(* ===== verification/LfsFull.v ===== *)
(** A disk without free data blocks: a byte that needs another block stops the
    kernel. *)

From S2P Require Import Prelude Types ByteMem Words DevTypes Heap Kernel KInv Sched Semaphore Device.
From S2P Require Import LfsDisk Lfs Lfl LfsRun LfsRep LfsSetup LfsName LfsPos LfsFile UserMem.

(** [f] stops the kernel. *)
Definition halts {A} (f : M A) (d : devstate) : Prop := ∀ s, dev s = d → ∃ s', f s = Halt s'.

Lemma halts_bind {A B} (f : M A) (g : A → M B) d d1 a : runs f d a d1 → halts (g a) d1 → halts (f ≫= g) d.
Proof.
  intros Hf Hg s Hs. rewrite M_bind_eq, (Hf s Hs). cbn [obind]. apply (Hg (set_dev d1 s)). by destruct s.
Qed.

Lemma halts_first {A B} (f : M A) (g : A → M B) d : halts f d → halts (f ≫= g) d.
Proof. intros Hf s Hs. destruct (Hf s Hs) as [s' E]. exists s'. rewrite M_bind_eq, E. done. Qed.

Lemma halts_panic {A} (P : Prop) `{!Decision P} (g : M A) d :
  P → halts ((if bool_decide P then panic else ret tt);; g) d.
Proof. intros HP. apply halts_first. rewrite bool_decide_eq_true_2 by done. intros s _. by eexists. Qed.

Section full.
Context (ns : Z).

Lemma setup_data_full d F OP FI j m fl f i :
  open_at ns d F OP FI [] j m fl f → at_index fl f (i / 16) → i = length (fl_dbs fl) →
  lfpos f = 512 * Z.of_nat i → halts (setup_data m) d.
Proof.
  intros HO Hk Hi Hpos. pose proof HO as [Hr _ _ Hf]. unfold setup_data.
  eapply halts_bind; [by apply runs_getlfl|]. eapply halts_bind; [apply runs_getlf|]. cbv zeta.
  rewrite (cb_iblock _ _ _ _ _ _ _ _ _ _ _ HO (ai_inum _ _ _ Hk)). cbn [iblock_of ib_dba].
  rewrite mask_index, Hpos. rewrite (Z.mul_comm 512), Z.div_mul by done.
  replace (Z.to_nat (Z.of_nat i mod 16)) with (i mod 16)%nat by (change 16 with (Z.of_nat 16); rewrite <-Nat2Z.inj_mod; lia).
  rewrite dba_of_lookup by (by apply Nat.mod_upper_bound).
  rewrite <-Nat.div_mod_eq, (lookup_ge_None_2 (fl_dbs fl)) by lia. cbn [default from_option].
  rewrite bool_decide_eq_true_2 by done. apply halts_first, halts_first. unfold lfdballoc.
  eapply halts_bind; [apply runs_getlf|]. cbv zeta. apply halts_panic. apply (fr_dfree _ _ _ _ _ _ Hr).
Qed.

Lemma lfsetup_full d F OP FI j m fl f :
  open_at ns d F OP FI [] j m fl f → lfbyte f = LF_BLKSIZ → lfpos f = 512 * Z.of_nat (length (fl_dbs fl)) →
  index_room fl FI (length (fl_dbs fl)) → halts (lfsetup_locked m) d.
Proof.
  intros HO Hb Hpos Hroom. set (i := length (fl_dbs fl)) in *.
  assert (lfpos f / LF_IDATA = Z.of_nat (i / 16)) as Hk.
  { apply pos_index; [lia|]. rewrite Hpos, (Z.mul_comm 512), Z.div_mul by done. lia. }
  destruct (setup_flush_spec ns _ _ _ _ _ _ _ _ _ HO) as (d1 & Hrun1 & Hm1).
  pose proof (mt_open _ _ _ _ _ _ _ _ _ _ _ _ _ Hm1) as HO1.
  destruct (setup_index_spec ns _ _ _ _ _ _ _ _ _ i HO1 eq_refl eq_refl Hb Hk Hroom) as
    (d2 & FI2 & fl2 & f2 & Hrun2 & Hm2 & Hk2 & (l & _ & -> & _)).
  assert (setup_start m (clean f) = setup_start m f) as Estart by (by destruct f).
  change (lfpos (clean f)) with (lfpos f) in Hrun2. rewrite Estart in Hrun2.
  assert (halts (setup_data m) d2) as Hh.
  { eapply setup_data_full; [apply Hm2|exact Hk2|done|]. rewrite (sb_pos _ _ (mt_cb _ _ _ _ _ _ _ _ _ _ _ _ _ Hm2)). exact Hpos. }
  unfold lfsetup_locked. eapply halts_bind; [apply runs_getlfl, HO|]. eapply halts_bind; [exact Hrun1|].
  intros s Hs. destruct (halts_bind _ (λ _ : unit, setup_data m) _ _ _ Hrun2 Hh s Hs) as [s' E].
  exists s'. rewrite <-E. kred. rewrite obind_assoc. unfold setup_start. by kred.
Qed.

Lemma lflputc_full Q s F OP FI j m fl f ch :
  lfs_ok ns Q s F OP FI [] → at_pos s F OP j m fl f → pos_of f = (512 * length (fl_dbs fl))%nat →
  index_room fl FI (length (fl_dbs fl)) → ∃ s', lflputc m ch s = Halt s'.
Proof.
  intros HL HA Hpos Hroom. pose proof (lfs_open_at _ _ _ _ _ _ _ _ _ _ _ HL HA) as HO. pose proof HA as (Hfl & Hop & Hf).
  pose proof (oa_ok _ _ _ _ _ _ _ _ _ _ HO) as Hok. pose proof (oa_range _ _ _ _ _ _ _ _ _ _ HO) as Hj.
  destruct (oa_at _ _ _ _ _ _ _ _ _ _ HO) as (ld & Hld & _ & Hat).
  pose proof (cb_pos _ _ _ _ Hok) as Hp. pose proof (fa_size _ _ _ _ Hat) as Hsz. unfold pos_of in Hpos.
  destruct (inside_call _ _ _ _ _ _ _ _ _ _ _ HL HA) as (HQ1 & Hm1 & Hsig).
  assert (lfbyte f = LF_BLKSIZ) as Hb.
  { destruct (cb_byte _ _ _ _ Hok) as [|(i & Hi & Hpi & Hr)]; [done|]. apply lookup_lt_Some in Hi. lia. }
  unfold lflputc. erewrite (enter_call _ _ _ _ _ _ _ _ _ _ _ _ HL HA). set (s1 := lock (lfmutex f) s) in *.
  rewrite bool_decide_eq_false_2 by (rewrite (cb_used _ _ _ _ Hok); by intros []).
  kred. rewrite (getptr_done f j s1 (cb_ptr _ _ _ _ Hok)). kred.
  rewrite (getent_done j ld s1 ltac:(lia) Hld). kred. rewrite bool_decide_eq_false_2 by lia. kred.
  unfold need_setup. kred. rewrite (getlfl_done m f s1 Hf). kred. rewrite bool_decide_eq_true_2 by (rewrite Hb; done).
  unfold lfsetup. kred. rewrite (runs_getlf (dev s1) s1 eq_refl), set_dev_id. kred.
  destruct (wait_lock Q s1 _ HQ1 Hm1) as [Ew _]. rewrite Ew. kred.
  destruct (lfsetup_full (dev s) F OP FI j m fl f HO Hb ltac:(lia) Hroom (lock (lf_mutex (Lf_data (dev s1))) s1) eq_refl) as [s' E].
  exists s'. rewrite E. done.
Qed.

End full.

-*-

What you have to do
Where the data above reaches the line holding "pose proof (mt_open", begin printing, and stop after the line holding "Lemma lflputc_full Q". Each line must be reproduced exactly, with nothing else added.

Expected output
  pose proof (mt_open _ _ _ _ _ _ _ _ _ _ _ _ _ Hm1) as HO1.
  destruct (setup_index_spec ns _ _ _ _ _ _ _ _ _ i HO1 eq_refl eq_refl Hb Hk Hroom) as
    (d2 & FI2 & fl2 & f2 & Hrun2 & Hm2 & Hk2 & (l & _ & -> & _)).
  assert (setup_start m (clean f) = setup_start m f) as Estart by (by destruct f).
  change (lfpos (clean f)) with (lfpos f) in Hrun2. rewrite Estart in Hrun2.
  assert (halts (setup_data m) d2) as Hh.
  { eapply setup_data_full; [apply Hm2|exact Hk2|done|]. rewrite (sb_pos _ _ (mt_cb _ _ _ _ _ _ _ _ _ _ _ _ _ Hm2)). exact Hpos. }
  unfold lfsetup_locked. eapply halts_bind; [apply runs_getlfl, HO|]. eapply halts_bind; [exact Hrun1|].
  intros s Hs. destruct (halts_bind _ (λ _ : unit, setup_data m) _ _ _ Hrun2 Hh s Hs) as [s' E].
  exists s'. rewrite <-E. kred. rewrite obind_assoc. unfold setup_start. by kred.
Qed.

Lemma lflputc_full Q s F OP FI j m fl f ch :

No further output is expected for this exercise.